* **EXERCISE INSTRUCTIONS**
Return the lines exactly as they stand, from the first of the material through the line containing "assert (current_task s".

* **MATERIAL PROVIDED**
(** The stack a task starts on does not lie in the block allocated for it:
    [kernel_stack + STACK_SIZE] adds 8192 words, not bytes, so both words pushed at
    the first start are more than 24 KB behind the 8192 bytes that [create_process]
    allocates. *)
Theorem first_stack_outside_block (s : sched) (i : Z) (t : task_t) :
  length (tasks s) = 8%nat -> 0 <= i < 8 -> 0 <= kernel_stack t -> kernel_stack t + 4 * STACK_SIZE < 2 ^ 32 ->
  exists t', tasks (start_task task_exit_addr s i t) !! Z.to_nat i = Some t' /\
    kernel_stack t' = kernel_stack t /\ kernel_stack t + STACK_SIZE + 24000 < esp (context t') /\
    mem (start_task task_exit_addr s i t) !! esp (context t') = Some (eip (context t)) /\
    forall a, kernel_stack t <= a < kernel_stack t + STACK_SIZE + 24000 ->
      mem (start_task task_exit_addr s i t) !! a = mem s !! a.
Proof.
  intros Hl Hi H0 Hb. unfold start_task, ptr_add, STACK_SIZE in *. cbn [tasks mem].
  rewrite list_lookup_insert_eq by lia. eexists. split; [done|]. cbn [kernel_stack context esp].
  rewrite (wrap_small 32 (kernel_stack t + 4 * 8192)) by lia.
  rewrite (wrap_small 32 (kernel_stack t + 4 * 8192 - 4)) by lia. rewrite wrap_small by lia. split; [done|]. split; [lia|]. split; [by rewrite lookup_insert_eq|].
  intros a Ha. by rewrite !lookup_insert_ne by lia.
Qed.

(** A task that is alone and current when its first interrupt arrives is
    never started: the handler marks it started, but the switch from the task to
    itself overwrites the prepared context with the interrupted registers, and
    control returns to the interrupted code. *)
Theorem single_task_not_entered (s : sched) (t : task_t) (w : Z) :
  sched_ok s -> num_tasks s = 1 -> tasks s !! 0%nat = Some t -> status t <> TASK_FINISHED -> is_started t = 0 ->
  mem s !! esp (regs s) = Some w ->
  (forall d, d = 4 \/ d = 8 -> esp (regs s) <> u32 (ptr_add (kernel_stack t) STACK_SIZE - d)) ->
  exists s' t', scheduler_interrupt_handler task_exit_addr s = Some s' /\
    regs s' = popped (regs s) w /\
    tasks s' !! 0%nat = Some t' /\ is_started t' = 1 /\ context t' = save_context (regs s) (context t).
Proof.
  intros (Hl & _ & Hc) Hn Ht Hun H0 Hw Hcl.
  assert (current_task s = 0) as Ec by lia. unfold scheduler_interrupt_handler. rewrite Ec.
  assert (finished s 0 = false) as Hf by (unfold finished; change (Z.to_nat 0) with 0%nat; rewrite Ht; by apply Z.eqb_neq).
  rewrite (next_task_spec s _ 0 1); rewrite ?Hn; try (done || lia || (by intros; lia)).
  change ((0 + 1) mod 1) with 0. cbn [mbind option_bind]. set (s0 := set_current s 0).
  destruct (task_at_ok s0 0 Hl ltac:(lia)) as (t' & -> & E & _).
  change (tasks s !! 0%nat = Some t') in E. replace t' with t by congruence. clear t' E.
  cbn [mbind option_bind]. rewrite H0. cbn [Z.eqb]. set (s1 := start_task task_exit_addr s0 0 t).
  assert (mem s1 !! esp (regs s1) = Some w) as Hw1.
  { unfold s1, start_task. simpl. set (top := ptr_add _ _) in *.
    rewrite (lookup_insert_ne _ (u32 (u32 (top - 4) - 4))), lookup_insert_ne; [done| |].
    - intros E. by apply (Hcl 4); [left|].
    - intros E. apply (Hcl 8); [by right|]. rewrite <- E. unfold wrap. zlia. }
  destruct (lookup_lt_is_Some_2 (tasks s1) 0) as [t1 Ht1]; [unfold s1; simpl; rewrite length_insert; lia|].
  rewrite (swtch_self s1 0 t1 w); [|unfold s1; simpl; rewrite length_insert; lia|lia|done|done].
  eexists _, _. split; [done|]. split; [done|]. simpl tasks. change (Z.to_nat 0) with 0%nat.
  rewrite list_lookup_insert_eq by (rewrite length_insert; lia). split; [done|].
  unfold s1, start_task in Ht1. simpl in Ht1. rewrite list_lookup_insert_eq in Ht1 by lia. by injection Ht1 as <-.
Qed.
End Handler.

(** ** Processes *)

(** Running processes have different process ids, all handed out already. *)
Definition pids_ok (k : kernel) : Prop :=
  (forall i j p q, process_list k !! i = Some p -> process_list k !! j = Some q ->
     is_running p = true -> is_running q = true -> pid p = pid q -> i = j) /\
  (forall p, p ∈ process_list k -> is_running p = true -> pid p < next_pid k).

Lemma free_slot_spec l a i :
  free_slot l a = Some i ->
  exists l1 p l2, l = l1 ++ p :: l2 /\ i = a + Z.of_nat (length l1) /\ is_running p = false /\
    Forall (fun q => is_running q = true) l1.
Proof.
  revert a. induction l as [|q l IH]; intros a H; [done|]. simpl in H. destruct (is_running q) eqn:E.
  - destruct (IH _ H) as (l1 & p & l2 & -> & -> & Hp & Hall). exists (q :: l1), p, l2.
    split_and!; [done|simpl; lia|done|by constructor].
  - injection H as <-. exists [], q, l. split_and!; [done|simpl; lia|done|constructor].
Qed.

Lemma find_pid_skip l1 p l2 a r :
  Forall (fun q => pid q <> r) l1 -> is_running p = true -> pid p = r ->
  find_pid (l1 ++ p :: l2) a r = Some (a + Z.of_nat (length l1)).
Proof.
  intros Hall Hp Hr. revert a. induction Hall as [|q l1 Hq Hall IH]; intros a; cbn [find_pid app].
  - rewrite Hp, Hr, Z.eqb_refl. simpl. f_equal. lia.
  - rewrite (proj2 (Z.eqb_neq _ _) Hq), andb_false_r, IH. f_equal. simpl length. lia.
Qed.

(** The shape of a successful creation. *)
Lemma spawn_spec slot_addr fuel k name entry r k' :
  next_pid k < 2 ^ 31 - 1 -> 0 < next_pid k -> spawn slot_addr fuel k name entry = Some (r, k') -> r <> -1 ->
  exists l1 p l2 nm, process_list k = l1 ++ p :: l2 /\ is_running p = false /\
    Forall (fun q => is_running q = true) l1 /\ r = next_pid k /\ next_pid k' = next_pid k + 1 /\
    process_list k' = l1 ++ Mk_process r nm true :: l2.
Proof.
  intros Hmax Hpos Hs Hr. unfold spawn in Hs. destruct (free_slot (process_list k) 0) as [i|] eqn:Ef.
  2: { injection Hs as <- _. done. }
  destruct (free_slot_spec _ _ _ Ef) as (l1 & p & l2 & El & -> & Hp & Hall). rewrite El in Hs.
  rewrite Z.add_0_l, Nat2Z.id in Hs. rewrite lookup_app_r, Nat.sub_diag in Hs by lia.
  change ((p :: l2) !! 0%nat) with (Some p) in Hs. cbn [mbind option_bind] in Hs.
  destruct (strncpy _ _ _) as [n1|]; [|done]. cbn [mbind option_bind] in Hs. destruct (wr n1 31 0) as [nm|]; [|done]. cbn [mbind option_bind] in Hs.
  destruct (k_malloc _ _ _) as [[st h]|]; [|done]. cbn [mbind option_bind] in Hs. destruct (st =? 0).
  { injection Hs as <- _. done. }
  injection Hs as <- <-. exists l1, p, l2, nm. simpl. rewrite swrap_small by lia.
  split_and!; [done..|]. rewrite insert_app_r_alt, Nat.sub_diag by lia. done.
Qed.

* **WRITTEN ANSWER**
(** The stack a task starts on does not lie in the block allocated for it:
    [kernel_stack + STACK_SIZE] adds 8192 words, not bytes, so both words pushed at
    the first start are more than 24 KB behind the 8192 bytes that [create_process]
    allocates. *)
Theorem first_stack_outside_block (s : sched) (i : Z) (t : task_t) :
  length (tasks s) = 8%nat -> 0 <= i < 8 -> 0 <= kernel_stack t -> kernel_stack t + 4 * STACK_SIZE < 2 ^ 32 ->
  exists t', tasks (start_task task_exit_addr s i t) !! Z.to_nat i = Some t' /\
    kernel_stack t' = kernel_stack t /\ kernel_stack t + STACK_SIZE + 24000 < esp (context t') /\
    mem (start_task task_exit_addr s i t) !! esp (context t') = Some (eip (context t)) /\
    forall a, kernel_stack t <= a < kernel_stack t + STACK_SIZE + 24000 ->
      mem (start_task task_exit_addr s i t) !! a = mem s !! a.
Proof.
  intros Hl Hi H0 Hb. unfold start_task, ptr_add, STACK_SIZE in *. cbn [tasks mem].
  rewrite list_lookup_insert_eq by lia. eexists. split; [done|]. cbn [kernel_stack context esp].
  rewrite (wrap_small 32 (kernel_stack t + 4 * 8192)) by lia.
  rewrite (wrap_small 32 (kernel_stack t + 4 * 8192 - 4)) by lia. rewrite wrap_small by lia. split; [done|]. split; [lia|]. split; [by rewrite lookup_insert_eq|].
  intros a Ha. by rewrite !lookup_insert_ne by lia.
Qed.

(** A task that is alone and current when its first interrupt arrives is
    never started: the handler marks it started, but the switch from the task to
    itself overwrites the prepared context with the interrupted registers, and
    control returns to the interrupted code. *)
Theorem single_task_not_entered (s : sched) (t : task_t) (w : Z) :
  sched_ok s -> num_tasks s = 1 -> tasks s !! 0%nat = Some t -> status t <> TASK_FINISHED -> is_started t = 0 ->
  mem s !! esp (regs s) = Some w ->
  (forall d, d = 4 \/ d = 8 -> esp (regs s) <> u32 (ptr_add (kernel_stack t) STACK_SIZE - d)) ->
  exists s' t', scheduler_interrupt_handler task_exit_addr s = Some s' /\
    regs s' = popped (regs s) w /\
    tasks s' !! 0%nat = Some t' /\ is_started t' = 1 /\ context t' = save_context (regs s) (context t).
Proof.
  intros (Hl & _ & Hc) Hn Ht Hun H0 Hw Hcl.
  assert (current_task s = 0) as Ec by lia. unfold scheduler_interrupt_handler. rewrite Ec.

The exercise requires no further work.